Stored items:

= = = = = = =

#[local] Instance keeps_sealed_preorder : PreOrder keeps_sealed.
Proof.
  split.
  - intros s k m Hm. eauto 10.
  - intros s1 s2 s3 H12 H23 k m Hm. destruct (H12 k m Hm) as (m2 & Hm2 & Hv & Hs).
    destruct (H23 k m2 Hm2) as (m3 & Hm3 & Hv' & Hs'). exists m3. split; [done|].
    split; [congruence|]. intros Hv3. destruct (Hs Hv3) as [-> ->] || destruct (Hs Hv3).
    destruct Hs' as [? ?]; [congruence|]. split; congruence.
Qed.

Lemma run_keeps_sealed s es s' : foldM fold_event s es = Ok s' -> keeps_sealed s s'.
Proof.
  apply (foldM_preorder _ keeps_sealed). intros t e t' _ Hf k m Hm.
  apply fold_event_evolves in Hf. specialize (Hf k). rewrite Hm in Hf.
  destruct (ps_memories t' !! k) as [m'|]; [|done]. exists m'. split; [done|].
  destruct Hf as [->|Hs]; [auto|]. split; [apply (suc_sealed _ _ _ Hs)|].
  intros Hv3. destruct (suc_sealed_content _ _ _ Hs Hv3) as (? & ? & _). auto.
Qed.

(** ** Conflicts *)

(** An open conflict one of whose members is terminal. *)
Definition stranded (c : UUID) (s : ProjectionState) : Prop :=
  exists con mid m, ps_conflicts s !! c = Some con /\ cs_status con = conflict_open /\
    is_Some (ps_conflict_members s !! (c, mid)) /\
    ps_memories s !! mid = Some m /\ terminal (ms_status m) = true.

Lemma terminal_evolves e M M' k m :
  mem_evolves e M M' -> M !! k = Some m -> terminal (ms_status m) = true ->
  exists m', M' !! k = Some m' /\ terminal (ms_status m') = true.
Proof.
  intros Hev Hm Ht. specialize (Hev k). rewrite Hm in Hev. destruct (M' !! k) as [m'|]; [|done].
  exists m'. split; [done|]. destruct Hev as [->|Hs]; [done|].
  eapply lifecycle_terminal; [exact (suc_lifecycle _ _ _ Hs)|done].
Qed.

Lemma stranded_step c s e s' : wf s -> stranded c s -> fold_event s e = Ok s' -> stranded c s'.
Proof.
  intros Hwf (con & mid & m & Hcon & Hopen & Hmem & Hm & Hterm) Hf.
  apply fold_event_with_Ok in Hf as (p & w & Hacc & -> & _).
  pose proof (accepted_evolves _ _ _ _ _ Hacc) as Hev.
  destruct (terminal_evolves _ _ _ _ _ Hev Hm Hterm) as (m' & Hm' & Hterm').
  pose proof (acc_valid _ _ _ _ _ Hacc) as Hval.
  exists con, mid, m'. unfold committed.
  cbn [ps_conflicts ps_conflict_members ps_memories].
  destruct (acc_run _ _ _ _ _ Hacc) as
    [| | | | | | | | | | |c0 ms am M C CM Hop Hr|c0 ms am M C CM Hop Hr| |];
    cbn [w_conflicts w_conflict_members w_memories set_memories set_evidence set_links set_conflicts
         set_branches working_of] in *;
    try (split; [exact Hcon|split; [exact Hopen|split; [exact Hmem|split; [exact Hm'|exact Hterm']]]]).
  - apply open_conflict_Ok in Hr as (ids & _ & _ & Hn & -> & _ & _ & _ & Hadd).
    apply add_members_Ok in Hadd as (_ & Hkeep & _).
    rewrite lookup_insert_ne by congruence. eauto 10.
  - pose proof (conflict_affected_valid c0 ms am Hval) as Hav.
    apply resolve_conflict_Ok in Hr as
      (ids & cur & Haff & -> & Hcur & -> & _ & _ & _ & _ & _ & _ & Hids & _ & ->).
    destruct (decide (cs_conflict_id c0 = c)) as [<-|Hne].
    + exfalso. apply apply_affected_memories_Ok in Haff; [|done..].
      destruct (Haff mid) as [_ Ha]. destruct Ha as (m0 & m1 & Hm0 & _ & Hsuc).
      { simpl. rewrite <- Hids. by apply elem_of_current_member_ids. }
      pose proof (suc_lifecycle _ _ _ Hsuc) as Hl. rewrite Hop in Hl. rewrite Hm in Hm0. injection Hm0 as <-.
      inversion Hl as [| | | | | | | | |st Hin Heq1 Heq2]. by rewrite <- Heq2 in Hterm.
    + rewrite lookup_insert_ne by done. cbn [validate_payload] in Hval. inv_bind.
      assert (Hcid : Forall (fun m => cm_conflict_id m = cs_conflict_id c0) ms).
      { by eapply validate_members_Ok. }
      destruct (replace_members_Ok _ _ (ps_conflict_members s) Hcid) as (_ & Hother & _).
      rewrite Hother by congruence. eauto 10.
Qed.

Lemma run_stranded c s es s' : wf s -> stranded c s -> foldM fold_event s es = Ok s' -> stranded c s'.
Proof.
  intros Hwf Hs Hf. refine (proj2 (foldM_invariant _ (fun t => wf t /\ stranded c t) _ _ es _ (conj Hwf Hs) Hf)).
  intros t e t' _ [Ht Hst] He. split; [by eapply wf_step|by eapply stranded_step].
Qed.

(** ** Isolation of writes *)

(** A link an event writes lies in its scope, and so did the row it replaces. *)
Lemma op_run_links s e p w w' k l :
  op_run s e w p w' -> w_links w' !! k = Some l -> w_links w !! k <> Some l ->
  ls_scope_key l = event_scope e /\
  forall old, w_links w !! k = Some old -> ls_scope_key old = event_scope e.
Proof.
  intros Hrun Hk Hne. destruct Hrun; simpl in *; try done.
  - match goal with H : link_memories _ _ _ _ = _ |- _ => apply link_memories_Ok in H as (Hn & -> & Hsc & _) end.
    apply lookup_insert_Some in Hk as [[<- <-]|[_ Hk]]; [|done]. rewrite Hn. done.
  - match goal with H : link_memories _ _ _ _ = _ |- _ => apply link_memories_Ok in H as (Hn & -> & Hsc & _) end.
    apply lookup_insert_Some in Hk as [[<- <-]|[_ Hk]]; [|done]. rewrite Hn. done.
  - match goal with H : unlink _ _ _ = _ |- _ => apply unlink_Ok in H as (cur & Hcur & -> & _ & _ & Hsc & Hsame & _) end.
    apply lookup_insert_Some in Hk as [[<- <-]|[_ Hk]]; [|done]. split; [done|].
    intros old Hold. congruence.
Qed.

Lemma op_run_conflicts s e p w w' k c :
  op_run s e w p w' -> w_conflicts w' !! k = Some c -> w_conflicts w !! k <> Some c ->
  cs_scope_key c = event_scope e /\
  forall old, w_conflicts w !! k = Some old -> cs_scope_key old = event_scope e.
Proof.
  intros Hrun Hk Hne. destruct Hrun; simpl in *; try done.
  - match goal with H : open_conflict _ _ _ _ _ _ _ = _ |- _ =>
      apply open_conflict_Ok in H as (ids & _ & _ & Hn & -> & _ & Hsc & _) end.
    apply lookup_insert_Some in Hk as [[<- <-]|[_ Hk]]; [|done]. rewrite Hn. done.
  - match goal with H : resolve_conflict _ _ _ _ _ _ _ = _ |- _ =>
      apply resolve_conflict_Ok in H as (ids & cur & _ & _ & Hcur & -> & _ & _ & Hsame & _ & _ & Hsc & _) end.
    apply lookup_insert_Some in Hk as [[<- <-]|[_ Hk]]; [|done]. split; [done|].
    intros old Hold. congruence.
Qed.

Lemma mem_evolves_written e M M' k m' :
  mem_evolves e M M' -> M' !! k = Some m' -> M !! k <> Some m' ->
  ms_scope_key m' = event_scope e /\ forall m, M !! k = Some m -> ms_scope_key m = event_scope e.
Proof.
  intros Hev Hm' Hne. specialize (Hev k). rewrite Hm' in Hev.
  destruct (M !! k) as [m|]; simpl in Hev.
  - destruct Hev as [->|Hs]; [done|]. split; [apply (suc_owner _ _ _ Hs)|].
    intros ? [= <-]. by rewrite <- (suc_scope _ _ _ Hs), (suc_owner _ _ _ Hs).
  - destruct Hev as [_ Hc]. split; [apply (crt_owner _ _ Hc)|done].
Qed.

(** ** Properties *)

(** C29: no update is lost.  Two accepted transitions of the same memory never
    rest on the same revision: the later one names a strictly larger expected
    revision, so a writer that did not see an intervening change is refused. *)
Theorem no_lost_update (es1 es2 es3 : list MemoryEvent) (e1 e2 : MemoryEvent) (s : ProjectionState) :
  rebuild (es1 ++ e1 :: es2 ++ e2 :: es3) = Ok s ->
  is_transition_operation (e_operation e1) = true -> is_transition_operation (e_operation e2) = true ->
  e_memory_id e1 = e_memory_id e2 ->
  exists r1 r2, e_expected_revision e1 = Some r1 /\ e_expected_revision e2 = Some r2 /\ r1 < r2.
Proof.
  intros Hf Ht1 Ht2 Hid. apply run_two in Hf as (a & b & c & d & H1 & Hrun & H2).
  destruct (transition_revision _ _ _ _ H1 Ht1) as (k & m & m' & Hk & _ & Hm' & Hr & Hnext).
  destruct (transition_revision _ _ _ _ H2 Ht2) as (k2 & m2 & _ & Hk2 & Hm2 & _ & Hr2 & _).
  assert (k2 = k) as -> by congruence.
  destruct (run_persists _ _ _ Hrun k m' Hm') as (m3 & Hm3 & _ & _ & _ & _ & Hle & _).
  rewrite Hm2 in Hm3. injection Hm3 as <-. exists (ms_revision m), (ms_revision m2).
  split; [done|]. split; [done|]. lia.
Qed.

= = = = = = =

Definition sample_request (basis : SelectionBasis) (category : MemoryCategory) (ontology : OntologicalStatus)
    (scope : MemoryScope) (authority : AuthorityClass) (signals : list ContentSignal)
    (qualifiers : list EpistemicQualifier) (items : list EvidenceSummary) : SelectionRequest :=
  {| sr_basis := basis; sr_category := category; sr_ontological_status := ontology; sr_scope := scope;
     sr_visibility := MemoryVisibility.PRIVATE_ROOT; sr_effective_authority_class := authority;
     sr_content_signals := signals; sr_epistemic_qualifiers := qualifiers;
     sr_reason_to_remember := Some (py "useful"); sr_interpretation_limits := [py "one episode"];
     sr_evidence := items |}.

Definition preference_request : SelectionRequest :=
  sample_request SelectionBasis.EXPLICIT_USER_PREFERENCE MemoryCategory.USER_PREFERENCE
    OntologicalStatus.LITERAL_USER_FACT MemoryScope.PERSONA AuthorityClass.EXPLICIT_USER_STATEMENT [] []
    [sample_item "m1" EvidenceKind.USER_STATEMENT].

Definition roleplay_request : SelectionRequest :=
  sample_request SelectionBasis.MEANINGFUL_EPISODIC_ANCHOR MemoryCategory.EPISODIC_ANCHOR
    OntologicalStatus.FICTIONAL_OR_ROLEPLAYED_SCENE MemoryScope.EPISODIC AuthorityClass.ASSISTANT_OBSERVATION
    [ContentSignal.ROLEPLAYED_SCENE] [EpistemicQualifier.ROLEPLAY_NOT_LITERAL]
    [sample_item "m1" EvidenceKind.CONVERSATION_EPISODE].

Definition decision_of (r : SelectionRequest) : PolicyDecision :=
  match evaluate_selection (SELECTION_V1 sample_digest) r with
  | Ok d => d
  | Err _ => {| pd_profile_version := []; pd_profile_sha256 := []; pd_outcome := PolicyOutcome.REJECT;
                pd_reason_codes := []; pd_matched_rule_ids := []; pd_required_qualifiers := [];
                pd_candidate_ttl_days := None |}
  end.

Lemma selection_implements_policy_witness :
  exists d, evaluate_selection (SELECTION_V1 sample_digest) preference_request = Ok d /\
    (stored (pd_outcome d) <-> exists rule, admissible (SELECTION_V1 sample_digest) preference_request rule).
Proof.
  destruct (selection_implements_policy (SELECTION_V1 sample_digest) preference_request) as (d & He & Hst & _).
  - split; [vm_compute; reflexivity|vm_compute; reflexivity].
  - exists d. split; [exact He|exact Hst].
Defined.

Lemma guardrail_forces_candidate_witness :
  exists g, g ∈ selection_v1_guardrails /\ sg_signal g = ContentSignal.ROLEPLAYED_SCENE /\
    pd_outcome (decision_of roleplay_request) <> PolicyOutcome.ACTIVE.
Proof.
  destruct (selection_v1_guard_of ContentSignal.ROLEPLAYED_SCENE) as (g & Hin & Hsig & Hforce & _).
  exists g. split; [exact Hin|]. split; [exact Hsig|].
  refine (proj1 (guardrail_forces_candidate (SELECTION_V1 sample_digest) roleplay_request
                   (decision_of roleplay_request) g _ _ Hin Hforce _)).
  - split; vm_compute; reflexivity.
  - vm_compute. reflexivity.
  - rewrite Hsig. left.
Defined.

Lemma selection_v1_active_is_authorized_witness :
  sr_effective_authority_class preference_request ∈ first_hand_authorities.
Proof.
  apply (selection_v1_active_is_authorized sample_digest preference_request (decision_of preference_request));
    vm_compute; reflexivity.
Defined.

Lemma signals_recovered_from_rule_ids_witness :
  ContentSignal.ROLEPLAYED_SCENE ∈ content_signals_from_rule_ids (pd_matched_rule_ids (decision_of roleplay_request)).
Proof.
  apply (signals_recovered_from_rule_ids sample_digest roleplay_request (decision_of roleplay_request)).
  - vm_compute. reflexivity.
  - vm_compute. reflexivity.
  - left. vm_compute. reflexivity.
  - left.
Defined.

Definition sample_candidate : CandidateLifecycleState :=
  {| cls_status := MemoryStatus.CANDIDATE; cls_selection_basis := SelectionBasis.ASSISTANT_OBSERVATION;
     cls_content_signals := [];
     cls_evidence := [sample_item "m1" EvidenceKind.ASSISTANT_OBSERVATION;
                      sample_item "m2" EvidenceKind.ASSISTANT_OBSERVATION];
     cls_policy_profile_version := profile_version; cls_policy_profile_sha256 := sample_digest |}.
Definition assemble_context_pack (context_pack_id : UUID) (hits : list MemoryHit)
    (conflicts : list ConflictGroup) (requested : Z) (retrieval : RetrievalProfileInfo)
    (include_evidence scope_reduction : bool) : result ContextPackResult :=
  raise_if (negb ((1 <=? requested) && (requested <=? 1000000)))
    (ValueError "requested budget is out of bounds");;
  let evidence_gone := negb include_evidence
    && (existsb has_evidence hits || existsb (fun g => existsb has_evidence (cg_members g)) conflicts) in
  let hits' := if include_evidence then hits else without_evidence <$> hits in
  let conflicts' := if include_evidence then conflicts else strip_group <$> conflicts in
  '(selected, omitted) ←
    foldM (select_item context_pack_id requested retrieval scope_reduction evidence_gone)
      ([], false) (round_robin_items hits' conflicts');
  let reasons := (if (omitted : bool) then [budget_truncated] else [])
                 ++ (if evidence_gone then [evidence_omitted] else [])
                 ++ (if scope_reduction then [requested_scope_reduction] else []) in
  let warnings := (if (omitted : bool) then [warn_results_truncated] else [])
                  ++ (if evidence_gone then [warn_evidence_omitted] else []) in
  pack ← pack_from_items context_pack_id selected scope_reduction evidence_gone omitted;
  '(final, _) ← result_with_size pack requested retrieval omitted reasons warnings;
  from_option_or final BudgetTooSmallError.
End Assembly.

= = = = = = =

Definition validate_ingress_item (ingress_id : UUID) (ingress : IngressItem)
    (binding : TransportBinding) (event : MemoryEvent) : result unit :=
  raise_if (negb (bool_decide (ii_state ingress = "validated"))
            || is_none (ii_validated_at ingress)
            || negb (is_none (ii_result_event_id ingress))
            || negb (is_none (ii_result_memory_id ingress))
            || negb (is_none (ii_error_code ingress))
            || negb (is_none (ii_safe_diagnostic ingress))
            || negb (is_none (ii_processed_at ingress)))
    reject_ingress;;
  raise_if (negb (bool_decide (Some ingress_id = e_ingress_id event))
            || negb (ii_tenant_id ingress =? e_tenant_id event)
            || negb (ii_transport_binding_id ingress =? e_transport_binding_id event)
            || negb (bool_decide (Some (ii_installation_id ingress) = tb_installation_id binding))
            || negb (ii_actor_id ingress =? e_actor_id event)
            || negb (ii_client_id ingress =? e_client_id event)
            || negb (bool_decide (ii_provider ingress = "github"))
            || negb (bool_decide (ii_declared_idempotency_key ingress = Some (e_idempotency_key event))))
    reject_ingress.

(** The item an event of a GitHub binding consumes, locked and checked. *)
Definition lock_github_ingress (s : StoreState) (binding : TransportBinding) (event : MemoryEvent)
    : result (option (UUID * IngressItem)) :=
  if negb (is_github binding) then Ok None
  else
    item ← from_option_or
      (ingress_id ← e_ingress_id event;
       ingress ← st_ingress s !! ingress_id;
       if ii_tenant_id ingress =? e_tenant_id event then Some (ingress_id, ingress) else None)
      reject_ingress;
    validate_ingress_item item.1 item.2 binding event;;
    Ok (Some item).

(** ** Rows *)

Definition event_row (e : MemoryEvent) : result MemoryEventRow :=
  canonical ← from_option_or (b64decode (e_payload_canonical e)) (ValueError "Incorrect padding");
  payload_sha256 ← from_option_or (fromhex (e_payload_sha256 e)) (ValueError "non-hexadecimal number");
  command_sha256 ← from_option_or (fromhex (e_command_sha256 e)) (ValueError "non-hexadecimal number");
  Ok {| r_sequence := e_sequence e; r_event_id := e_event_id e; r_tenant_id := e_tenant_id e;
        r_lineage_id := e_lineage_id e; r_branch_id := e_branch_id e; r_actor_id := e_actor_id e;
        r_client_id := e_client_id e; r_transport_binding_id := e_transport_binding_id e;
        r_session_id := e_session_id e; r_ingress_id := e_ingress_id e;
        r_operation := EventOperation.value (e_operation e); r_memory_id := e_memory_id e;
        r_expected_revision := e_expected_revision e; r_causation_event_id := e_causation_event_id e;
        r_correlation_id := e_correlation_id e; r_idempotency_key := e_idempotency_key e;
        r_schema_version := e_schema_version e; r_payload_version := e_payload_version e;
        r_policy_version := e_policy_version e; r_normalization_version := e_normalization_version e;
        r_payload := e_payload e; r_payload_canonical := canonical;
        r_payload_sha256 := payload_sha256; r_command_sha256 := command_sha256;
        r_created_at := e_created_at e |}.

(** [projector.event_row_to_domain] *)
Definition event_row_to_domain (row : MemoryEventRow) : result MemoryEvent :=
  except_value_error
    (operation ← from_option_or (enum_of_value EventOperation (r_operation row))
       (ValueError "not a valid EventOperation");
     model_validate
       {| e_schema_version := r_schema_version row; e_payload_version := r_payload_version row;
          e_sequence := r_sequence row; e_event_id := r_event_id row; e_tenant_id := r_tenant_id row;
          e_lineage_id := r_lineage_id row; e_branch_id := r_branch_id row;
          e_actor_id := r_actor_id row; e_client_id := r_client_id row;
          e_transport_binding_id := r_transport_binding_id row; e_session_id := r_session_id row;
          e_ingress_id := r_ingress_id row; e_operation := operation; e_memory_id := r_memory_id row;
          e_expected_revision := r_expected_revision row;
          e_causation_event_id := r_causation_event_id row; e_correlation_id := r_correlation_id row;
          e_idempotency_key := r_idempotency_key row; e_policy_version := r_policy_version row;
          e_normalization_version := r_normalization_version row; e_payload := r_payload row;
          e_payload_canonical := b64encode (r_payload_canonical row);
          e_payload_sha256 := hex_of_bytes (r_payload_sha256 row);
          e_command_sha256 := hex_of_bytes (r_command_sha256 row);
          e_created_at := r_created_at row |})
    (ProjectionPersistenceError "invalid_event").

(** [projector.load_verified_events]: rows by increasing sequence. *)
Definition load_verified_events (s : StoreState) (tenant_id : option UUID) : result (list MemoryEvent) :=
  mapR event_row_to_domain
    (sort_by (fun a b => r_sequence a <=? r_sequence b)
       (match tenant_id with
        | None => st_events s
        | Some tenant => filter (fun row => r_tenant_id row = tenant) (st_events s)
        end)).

= = = = = = =

REQUIRED WORK –
When a line in the data above contains the string "congruence", copy that line.

SOLUTION –
    split; [congruence|]. intros Hv3. destruct (Hs Hv3) as [-> ->] || destruct (Hs Hv3).
    destruct Hs' as [? ?]; [congruence|]. split; congruence.
    rewrite lookup_insert_ne by congruence. eauto 10.
      rewrite Hother by congruence. eauto 10.
    intros old Hold. congruence.
    intros old Hold. congruence.
  assert (k2 = k) as -> by congruence.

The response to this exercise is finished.